What Syed demonstrates is that acknowledging failure instead of burying it away leaves the business or individual free to analyse mistakes and progress. Failure undergoes a stark metamorphosis within the mind of the reader as they pour over the pages eagerly.
Failure, dare I say it, becomes almost seductive. You didn’t read that wrong. Failure becomes a mere stepping stone to success. Whether you fail once or fifty times, each one when readily accepted can become the focus of more learning. Explicitly illustrated is this point, when Syed dives into the realm of David Beckham’s outstanding football career. While most would argue that Beckham merely had the talent to go far, what becomes clear is that this outlook does a disservice to the young Beckham. The young Beckham who diligently devoted himself to practice at all hours of the day just to keep his ball in the air. With each drop of the ball, the child Beckham inevitably learned more about control until by the age of nine he could keep the ball from hitting the ground by kicking it over two thousand times.
What one realises is that behind these apparent miraculous successes are characters who would not let themselves be defined by their failure, instead allowing it to fuel further learning.
This book rather incredibly avoids triteness, avoids anything that resembles cliché even as it deals with development both personal and from a business perspective. But Syed goes so much further, he argues that lessons should be learned from the sciences, which use failure, indeed absolutely relies upon it for progress. In this way Syed differentiates science from pseudoscientific endeavours in that the theories of science are by their very nature falsifiable. Science in nature, is stronger because of its ability to have its claims tested and falsified. Syed uses quotes from intellectual giants such as Karl Popper and Francis Bacon to drive this point home. In this way Syed moves to suggest reform for testing governmental policies through the use of RCTs (randomised control trials) to render decisions a little more scientific.
Syed then, offers so much more than a trite message on accepting failure. He moves the reader to the awareness that failure should drive a bottom-up tinkering of ideas that transform ultimate goals into singular isolated aims, that end up forming the gestalt we are after. These are the so-called marginal gains, the slight tinkering of imperfections that will guide us towards the evolutionary self-developmental goal we are striving for.
The reader who opens this book, will not only encounter a paradigm shifting perspective of failure, but will understand more fully the biases in thought which hinders them from embracing their failures and learning from them.

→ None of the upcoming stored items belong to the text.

(* ===== verification/MemberApi.v ===== *)
(** * The member API's answers: [error.rs], [protocol.rs] and [service.rs] of
    [crates/pool-api/src]

    The one error shape, the public protocol read, the fallback, and the
    middleware that restates what the framework answered by itself.  A response
    is its status, its body as a JSON value or text, and the marker of a body
    this service wrote; the text of a timestamp is the [time] crate's and a
    parameter. *)
From S2P Require Import Prelude Text BTreeMap Json Domain Config KeyFile.
Open Scope Z_scope.

Definition PROTOCOL_VERSION : string := "0.1.0".
Definition PACKAGE_FORMAT : string := "proof-material-v1".
Definition REQUEST_CLOCK_SKEW_SECONDS : Z := 300.
Definition HEARTBEAT_INTERVAL_SECONDS : Z := 30.

Record ErrorResponse := MkErrorResponse {
  ep_protocol_version : string; ep_error_code : string; ep_message : string; ep_retryable : bool;
  ep_request_id : option string; ep_server_time : string }.
Record ApiError := MkApiError {
  ae_status : Z; ae_error_code : string; ae_message : string; ae_retryable : bool; ae_request_id : option string }.
Definition echoing (e : ApiError) (request_id : string) : ApiError :=
  MkApiError (ae_status e) (ae_error_code e) (ae_message e) (ae_retryable e) (Some request_id).
Definition unknown_route_error : ApiError := MkApiError 404 "UNKNOWN_ROUTE" "no such route in this protocol version" false None.
Definition method_not_allowed : ApiError := MkApiError 405 "METHOD_NOT_ALLOWED" "that route does not accept this method" false None.
Definition body_too_large : ApiError := MkApiError 413 "BODY_TOO_LARGE" "control message body exceeds this deployment's limit" false None.

(** What is sent: [skip_serializing_if] leaves an absent request id out. *)
Inductive Body := NoBody | TextBody (s : string) | JsonBody (v : Value).
Record Response := MkResponse { rs_status : Z; rs_body : Body; rs_no_store : bool; rs_shaped : bool }.
Definition ErrorResponse_to_value (r : ErrorResponse) : Value := json_object
  ([("protocol_version", JString (ep_protocol_version r)); ("error_code", JString (ep_error_code r)); ("message", JString (ep_message r));
    ("retryable", JBool (ep_retryable r))] ++
   match ep_request_id r with Some id => [("request_id", JString id)] | None => [] end ++
   [("server_time", JString (ep_server_time r))]).
Definition body (e : ApiError) (server_time : string) : ErrorResponse :=
  MkErrorResponse PROTOCOL_VERSION (ae_error_code e) (ae_message e) (ae_retryable e) (ae_request_id e) server_time.
Definition into_response_at (e : ApiError) (server_time : string) : Response :=
  MkResponse (ae_status e) (JsonBody (ErrorResponse_to_value (body e server_time))) false true.
Definition no_server_time : Response := MkResponse 503 NoBody false false.

Record ProtocolInfo := MkProtocolInfo {
  pi_supported_protocol_versions : list string; pi_supported_package_formats : list string; pi_server_time : string;
  pi_request_clock_skew_seconds : Z; pi_heartbeat_interval_seconds : Z }.
Definition ProtocolInfo_at (server_time : string) : ProtocolInfo :=
  MkProtocolInfo [PROTOCOL_VERSION] [PACKAGE_FORMAT] server_time REQUEST_CLOCK_SKEW_SECONDS HEARTBEAT_INTERVAL_SECONDS.
Definition ProtocolInfo_to_value (p : ProtocolInfo) : Value := json_object
  [("supported_protocol_versions", JArray (map JString (pi_supported_protocol_versions p)));
   ("supported_package_formats", JArray (map JString (pi_supported_package_formats p)));
   ("server_time", JString (pi_server_time p)); ("request_clock_skew_seconds", json_u64 (pi_request_clock_skew_seconds p));
   ("heartbeat_interval_seconds", json_u64 (pi_heartbeat_interval_seconds p))].

(** An instant of the server's clock: Unix seconds, with the nanoseconds the
    timestamp drops. *)
Record Instant := MkInstant { in_secs : Z; in_nanos : Z }.

Section clock.
(** [format] with [Rfc3339] of an instant without nanoseconds; [None] when its
    year has no such form. *)
Context (format_rfc3339 : Z -> option string).
Definition ServerTime_at (now : Instant) : option string := format_rfc3339 (in_secs now).

Definition protocol (now : Instant) : Response :=
  match ServerTime_at now with
  | None => no_server_time
  | Some server_time => MkResponse 200 (JsonBody (ProtocolInfo_to_value (ProtocolInfo_at server_time))) true false
  end.
Definition unknown_route (now : Instant) : Response :=
  match ServerTime_at now with
  | None => no_server_time
  | Some server_time => into_response_at unknown_route_error server_time
  end.

Definition framework_error (response : Response) : option ApiError :=
  if rs_shaped response then None
  else if rs_status response =? 405 then Some method_not_allowed
  else if rs_status response =? 413 then Some body_too_large
  else None.
(** The middleware reads the clock after the handlers answered. *)
Definition protocol_shaped_errors (now : Instant) (response : Response) : Response :=
  match framework_error response with
  | None => response
  | Some error =>
      match ServerTime_at now with
      | None => no_server_time
      | Some server_time => into_response_at error server_time
      end
  end.
End clock.

(** ** Starting *)

Definition load_ticket_key (open : string -> Opened) (api : MemberApiConfig) : result TicketKeyError (list Z) :=
  load_ticket_file open (ma_ticket_hmac_key_file api).
Definition preflight (open : string -> Opened) (api : MemberApiConfig) : result TicketKeyError unit :=
  let? _ := load_ticket_key open api in Ok tt.
Inductive RunError :=
| NoMemberApiSection | TicketKeyUnusable (e : TicketKeyError) | DatabaseUrlUnusable | DatabaseUnreachable | ListenNotAddress | CannotBind | ServeFailed.
Record Environment := MkEnvironment {
  en_open : string -> Opened; en_database_url : option string; en_connect : string -> bool; en_is_address : string -> bool;
  en_bind : string -> bool; en_serves : bool }.
(** What [run] does up to the listener, in order, and then what serving ends
    with. *)
Definition run (env : Environment) (member_api : option MemberApiConfig) : result RunError unit :=
  let? api := ok_or member_api NoMemberApiSection in
  let? _ := map_err TicketKeyUnusable (load_ticket_key (en_open env) api) in
  let? url := ok_or (en_database_url env) DatabaseUrlUnusable in
  if negb (en_connect env url) then Err DatabaseUnreachable
  else if negb (en_is_address env (ma_listen api)) then Err ListenNotAddress
  else if negb (en_bind env (ma_listen api)) then Err CannotBind
  else if en_serves env then Ok tt else Err ServeFailed.

(** ** Properties *)

(** An answer is an error in the one shape. *)
Definition is_error_shape (v : Value) : Prop :=
  exists code message retryable server_time,
    json_get "protocol_version" v = Some (JString PROTOCOL_VERSION) /\ json_get "error_code" v = Some (JString code) /\
    json_get "message" v = Some (JString message) /\ json_get "retryable" v = Some (JBool retryable) /\
    json_get "server_time" v = Some (JString server_time).
Lemma error_body_shape e server_time : is_error_shape (ErrorResponse_to_value (body e server_time)).
Proof. exists (ae_error_code e), (ae_message e), (ae_retryable e), server_time. destruct e as [s c m r [id|]]; vm_compute; done. Qed.
Lemma error_body_echo e server_time :
  json_get "request_id" (ErrorResponse_to_value (body e server_time)) = JString <$> ae_request_id e.
Proof. destruct e as [s c m r [id|]]; vm_compute; done. Qed.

A profound book and one that I will and must return to time and again.
P.S Since reading this book, my GCSE maths result certificate now sits proudly upon my fireplace mantelpiece. I have also decided to run a free promotion on my debut book available as an e-book from Amazon, to ask for critical advice and feedback on where the reader feels I may have done better.
In short failure is something my ego no longer fears. Time will tell if this perspective lasts, but I’m confident that should I need to, I can return to Syed’s book and find myself renewed in my outlook once more.